> **Work to complete**: Count how many lines of the data below contain the string "benchRoute"; the reply should be that number alone.

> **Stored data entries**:
========================================================================

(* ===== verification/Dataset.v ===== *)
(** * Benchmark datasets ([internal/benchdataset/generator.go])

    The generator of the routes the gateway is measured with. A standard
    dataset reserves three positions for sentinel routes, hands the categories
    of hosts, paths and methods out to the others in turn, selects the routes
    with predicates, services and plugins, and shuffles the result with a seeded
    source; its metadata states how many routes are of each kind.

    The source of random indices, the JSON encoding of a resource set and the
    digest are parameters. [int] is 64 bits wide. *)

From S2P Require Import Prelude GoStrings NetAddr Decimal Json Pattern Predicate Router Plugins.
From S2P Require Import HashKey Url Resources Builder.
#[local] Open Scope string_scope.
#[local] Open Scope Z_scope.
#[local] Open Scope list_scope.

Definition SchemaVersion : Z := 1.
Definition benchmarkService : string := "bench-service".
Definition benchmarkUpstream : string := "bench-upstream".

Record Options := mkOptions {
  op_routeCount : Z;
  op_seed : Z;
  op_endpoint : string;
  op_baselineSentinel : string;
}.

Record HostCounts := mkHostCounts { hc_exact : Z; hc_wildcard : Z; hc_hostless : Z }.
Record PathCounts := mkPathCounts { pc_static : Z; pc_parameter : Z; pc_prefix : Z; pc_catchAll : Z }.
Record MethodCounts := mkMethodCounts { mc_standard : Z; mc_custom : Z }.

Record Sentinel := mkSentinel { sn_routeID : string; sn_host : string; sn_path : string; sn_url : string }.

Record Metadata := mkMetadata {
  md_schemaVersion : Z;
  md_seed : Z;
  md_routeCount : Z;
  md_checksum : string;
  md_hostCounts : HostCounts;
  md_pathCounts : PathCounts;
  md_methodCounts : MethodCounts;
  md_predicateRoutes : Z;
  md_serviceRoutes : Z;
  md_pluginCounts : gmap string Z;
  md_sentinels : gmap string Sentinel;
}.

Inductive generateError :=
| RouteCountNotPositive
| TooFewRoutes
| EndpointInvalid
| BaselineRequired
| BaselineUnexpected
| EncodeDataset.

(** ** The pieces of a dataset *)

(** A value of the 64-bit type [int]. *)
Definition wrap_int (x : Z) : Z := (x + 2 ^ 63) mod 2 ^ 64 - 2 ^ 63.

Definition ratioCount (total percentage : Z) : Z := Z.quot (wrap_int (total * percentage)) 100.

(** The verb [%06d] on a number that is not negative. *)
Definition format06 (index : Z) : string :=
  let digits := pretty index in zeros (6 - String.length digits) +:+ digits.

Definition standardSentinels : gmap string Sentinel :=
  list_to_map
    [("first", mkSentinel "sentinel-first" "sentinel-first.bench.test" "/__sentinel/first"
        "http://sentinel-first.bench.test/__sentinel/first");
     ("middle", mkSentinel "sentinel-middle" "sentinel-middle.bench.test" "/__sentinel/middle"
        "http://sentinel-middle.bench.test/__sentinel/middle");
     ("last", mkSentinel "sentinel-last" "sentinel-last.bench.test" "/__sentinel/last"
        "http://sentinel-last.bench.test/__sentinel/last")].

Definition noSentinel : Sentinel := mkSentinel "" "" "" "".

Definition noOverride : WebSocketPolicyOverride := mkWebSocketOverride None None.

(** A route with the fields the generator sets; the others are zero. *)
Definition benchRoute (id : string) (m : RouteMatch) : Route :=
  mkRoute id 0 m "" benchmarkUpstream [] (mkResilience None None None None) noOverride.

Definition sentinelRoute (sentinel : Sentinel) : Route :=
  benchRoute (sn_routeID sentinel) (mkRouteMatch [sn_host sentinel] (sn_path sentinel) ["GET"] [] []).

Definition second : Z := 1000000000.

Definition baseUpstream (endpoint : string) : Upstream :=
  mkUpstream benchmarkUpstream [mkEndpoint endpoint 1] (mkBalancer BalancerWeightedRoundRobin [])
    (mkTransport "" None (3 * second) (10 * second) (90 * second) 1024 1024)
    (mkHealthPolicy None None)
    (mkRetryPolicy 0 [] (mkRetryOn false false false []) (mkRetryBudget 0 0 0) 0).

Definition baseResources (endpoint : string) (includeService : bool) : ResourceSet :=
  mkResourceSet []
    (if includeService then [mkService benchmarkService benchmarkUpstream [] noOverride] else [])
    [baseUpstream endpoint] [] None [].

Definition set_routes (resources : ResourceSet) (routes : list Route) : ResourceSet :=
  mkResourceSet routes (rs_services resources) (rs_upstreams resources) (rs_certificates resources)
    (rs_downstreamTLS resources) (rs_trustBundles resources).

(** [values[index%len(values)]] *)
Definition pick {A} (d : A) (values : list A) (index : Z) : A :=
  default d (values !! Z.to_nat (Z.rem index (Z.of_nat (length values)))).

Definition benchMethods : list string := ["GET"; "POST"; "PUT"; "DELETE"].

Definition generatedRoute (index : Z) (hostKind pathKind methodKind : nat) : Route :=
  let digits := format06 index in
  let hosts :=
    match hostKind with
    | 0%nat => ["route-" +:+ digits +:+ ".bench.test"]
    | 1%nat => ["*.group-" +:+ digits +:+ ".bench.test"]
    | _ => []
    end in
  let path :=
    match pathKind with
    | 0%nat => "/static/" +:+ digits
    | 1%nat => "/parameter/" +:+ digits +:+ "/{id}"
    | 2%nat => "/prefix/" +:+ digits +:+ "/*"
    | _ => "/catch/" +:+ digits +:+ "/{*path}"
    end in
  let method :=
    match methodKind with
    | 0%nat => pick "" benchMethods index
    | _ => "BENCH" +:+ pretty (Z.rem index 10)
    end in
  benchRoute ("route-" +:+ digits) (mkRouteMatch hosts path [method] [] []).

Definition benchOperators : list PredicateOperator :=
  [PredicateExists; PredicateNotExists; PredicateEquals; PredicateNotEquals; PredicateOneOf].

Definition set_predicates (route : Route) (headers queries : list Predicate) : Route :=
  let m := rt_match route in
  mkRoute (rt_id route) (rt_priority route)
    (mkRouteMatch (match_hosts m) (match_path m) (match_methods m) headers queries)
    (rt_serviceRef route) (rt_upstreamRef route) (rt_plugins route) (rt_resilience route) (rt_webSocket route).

========================================================================

> **Answer to this task**: 3